(Dataset entries)
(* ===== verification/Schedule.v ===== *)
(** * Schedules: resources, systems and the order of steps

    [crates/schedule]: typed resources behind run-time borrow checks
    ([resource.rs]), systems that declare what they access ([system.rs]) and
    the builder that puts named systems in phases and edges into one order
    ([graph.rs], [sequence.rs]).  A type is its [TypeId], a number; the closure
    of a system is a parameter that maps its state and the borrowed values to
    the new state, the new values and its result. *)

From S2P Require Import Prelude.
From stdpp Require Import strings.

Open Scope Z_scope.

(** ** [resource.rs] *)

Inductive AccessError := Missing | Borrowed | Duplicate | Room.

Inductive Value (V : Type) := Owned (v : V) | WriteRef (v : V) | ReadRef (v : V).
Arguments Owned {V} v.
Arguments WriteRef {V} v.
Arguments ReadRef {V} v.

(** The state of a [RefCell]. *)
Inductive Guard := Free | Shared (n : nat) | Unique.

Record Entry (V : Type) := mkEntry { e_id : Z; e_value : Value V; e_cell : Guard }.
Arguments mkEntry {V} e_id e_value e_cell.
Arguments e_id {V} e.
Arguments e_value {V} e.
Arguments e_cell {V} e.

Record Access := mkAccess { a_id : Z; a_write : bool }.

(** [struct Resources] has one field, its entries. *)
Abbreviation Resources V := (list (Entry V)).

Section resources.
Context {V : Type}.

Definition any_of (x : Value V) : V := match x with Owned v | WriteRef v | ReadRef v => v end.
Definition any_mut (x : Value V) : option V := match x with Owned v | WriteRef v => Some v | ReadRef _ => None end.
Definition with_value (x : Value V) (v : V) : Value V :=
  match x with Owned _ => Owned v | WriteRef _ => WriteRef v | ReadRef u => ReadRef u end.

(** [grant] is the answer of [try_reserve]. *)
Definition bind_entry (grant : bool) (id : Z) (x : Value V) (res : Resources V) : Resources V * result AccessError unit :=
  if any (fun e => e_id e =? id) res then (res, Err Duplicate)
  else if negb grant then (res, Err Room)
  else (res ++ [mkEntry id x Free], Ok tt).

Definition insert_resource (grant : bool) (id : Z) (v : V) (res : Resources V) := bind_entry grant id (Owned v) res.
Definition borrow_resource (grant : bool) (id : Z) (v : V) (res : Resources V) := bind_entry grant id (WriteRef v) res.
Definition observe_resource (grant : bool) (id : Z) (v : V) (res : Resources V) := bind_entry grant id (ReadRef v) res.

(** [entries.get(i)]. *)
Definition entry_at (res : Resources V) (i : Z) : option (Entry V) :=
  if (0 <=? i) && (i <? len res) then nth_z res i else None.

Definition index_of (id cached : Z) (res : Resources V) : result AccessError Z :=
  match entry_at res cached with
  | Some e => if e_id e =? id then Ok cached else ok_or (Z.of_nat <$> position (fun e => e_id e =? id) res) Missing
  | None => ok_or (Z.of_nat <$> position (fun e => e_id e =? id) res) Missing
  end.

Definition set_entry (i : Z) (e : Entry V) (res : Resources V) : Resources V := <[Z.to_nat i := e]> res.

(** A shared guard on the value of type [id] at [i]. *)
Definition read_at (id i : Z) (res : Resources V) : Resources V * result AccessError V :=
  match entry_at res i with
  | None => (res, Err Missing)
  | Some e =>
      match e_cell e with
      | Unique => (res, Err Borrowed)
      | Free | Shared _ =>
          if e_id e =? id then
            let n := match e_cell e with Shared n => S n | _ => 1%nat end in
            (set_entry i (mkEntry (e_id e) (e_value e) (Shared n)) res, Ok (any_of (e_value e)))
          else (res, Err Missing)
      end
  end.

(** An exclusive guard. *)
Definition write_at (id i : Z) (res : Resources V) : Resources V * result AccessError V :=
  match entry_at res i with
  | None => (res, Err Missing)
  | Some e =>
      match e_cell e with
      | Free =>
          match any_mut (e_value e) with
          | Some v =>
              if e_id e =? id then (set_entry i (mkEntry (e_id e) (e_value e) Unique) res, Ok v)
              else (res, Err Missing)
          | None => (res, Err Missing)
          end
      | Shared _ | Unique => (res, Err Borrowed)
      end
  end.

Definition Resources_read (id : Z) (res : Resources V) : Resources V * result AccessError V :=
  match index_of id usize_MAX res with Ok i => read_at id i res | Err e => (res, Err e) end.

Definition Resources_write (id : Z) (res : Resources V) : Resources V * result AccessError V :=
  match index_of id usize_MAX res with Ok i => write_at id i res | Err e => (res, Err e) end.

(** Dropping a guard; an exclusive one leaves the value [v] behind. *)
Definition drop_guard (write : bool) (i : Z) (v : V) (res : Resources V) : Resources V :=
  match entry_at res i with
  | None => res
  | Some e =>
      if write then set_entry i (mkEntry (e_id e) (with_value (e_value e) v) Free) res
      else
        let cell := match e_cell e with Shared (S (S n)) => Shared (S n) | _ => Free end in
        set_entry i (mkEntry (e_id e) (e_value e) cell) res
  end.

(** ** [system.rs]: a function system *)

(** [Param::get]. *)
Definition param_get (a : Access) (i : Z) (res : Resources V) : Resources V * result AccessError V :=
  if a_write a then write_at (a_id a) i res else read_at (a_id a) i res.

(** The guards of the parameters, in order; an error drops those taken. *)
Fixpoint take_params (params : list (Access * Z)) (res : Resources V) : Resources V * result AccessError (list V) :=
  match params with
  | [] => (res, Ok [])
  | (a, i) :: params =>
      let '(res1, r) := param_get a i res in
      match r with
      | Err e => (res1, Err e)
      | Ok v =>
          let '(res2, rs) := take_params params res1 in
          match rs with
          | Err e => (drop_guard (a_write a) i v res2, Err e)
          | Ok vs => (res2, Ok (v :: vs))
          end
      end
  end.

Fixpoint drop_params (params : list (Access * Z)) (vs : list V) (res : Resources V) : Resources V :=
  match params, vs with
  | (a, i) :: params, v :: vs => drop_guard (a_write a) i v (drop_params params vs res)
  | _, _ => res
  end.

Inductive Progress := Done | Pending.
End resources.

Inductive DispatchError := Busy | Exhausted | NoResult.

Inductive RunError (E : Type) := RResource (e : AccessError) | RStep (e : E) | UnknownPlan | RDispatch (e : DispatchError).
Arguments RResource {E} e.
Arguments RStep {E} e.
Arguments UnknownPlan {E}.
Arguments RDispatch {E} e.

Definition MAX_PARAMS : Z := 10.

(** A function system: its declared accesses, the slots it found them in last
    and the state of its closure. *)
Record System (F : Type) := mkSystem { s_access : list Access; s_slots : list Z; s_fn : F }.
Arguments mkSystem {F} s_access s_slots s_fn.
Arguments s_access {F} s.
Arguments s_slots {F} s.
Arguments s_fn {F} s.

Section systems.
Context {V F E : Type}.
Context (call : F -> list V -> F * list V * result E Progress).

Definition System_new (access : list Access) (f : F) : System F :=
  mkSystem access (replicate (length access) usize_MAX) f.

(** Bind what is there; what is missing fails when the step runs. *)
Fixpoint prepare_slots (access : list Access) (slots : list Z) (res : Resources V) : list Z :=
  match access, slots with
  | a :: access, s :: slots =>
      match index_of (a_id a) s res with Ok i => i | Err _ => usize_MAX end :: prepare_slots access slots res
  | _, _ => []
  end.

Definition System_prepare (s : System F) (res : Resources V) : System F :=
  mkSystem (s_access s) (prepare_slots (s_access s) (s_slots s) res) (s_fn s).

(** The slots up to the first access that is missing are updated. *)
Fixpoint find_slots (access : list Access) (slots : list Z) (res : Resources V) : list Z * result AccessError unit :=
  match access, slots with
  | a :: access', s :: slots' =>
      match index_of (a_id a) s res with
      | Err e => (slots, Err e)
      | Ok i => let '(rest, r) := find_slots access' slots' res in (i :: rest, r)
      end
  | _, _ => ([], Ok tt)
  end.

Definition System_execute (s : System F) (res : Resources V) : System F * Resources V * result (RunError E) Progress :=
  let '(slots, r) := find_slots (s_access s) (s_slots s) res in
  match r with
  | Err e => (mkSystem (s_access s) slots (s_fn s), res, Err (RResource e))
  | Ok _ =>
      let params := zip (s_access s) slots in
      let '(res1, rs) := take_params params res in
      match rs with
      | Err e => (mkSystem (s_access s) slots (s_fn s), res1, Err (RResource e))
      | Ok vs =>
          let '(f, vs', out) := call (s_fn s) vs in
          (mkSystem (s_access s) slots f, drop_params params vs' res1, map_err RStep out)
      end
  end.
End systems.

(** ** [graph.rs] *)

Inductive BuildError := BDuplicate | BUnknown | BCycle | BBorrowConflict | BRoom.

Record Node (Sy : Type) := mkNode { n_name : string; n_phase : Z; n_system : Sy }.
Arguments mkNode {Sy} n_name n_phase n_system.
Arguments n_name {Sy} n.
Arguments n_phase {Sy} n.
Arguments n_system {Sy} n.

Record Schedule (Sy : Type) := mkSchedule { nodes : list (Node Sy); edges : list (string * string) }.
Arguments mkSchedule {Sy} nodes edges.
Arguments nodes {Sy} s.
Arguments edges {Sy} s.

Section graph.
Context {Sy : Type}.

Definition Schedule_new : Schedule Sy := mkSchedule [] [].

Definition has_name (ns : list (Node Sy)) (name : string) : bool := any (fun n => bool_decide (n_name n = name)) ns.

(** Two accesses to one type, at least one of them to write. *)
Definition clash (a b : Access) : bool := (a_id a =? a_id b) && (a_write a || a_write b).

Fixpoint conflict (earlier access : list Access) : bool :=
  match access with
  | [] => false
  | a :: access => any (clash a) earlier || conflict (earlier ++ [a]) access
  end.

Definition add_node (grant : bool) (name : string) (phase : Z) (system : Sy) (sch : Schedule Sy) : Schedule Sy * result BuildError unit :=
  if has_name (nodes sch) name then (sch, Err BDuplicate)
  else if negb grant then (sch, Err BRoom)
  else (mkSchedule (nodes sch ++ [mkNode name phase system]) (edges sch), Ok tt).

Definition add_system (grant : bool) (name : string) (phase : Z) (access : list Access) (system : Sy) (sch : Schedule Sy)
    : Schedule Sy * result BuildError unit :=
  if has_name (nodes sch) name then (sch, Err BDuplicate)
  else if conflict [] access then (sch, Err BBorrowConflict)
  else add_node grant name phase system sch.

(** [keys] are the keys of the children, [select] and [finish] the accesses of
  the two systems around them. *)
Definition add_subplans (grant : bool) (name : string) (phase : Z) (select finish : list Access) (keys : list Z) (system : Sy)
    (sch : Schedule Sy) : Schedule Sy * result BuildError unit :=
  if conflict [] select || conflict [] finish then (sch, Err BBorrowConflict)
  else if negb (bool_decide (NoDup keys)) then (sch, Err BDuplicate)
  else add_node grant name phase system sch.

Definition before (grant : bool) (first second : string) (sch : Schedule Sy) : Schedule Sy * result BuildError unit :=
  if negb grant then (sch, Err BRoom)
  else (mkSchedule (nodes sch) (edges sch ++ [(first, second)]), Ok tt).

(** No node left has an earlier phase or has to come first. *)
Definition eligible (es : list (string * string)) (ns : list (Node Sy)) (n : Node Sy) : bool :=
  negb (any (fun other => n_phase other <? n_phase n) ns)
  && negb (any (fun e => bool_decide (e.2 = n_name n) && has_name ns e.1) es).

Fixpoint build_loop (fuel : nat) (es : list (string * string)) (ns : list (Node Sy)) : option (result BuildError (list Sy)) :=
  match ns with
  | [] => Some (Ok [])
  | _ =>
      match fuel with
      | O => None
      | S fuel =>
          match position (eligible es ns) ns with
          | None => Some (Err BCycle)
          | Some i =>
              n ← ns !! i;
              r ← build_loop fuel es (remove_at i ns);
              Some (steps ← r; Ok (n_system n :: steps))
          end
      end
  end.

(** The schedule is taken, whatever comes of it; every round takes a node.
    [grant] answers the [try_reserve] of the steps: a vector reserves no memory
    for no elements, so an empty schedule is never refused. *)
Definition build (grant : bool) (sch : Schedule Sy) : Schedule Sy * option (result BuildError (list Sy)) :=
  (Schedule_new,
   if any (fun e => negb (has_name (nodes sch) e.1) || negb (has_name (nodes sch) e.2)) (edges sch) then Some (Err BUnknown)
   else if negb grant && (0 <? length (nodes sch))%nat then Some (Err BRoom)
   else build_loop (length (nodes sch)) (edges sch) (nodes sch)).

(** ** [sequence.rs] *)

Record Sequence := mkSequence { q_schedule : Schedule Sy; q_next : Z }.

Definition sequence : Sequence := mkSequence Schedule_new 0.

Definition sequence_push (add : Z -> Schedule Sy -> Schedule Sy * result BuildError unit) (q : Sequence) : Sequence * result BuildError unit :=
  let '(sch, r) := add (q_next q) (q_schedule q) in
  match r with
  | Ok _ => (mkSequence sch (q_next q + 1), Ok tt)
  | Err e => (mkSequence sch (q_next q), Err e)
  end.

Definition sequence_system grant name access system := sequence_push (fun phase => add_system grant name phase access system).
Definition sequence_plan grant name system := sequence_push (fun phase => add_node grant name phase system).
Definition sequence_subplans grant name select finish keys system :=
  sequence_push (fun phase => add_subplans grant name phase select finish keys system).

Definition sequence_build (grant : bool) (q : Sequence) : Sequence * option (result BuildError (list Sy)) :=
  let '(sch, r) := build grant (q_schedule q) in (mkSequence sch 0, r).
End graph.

- Your objective
Determine how many lines in the data include "eligible", and let the answer be that number alone.

- Task solution
2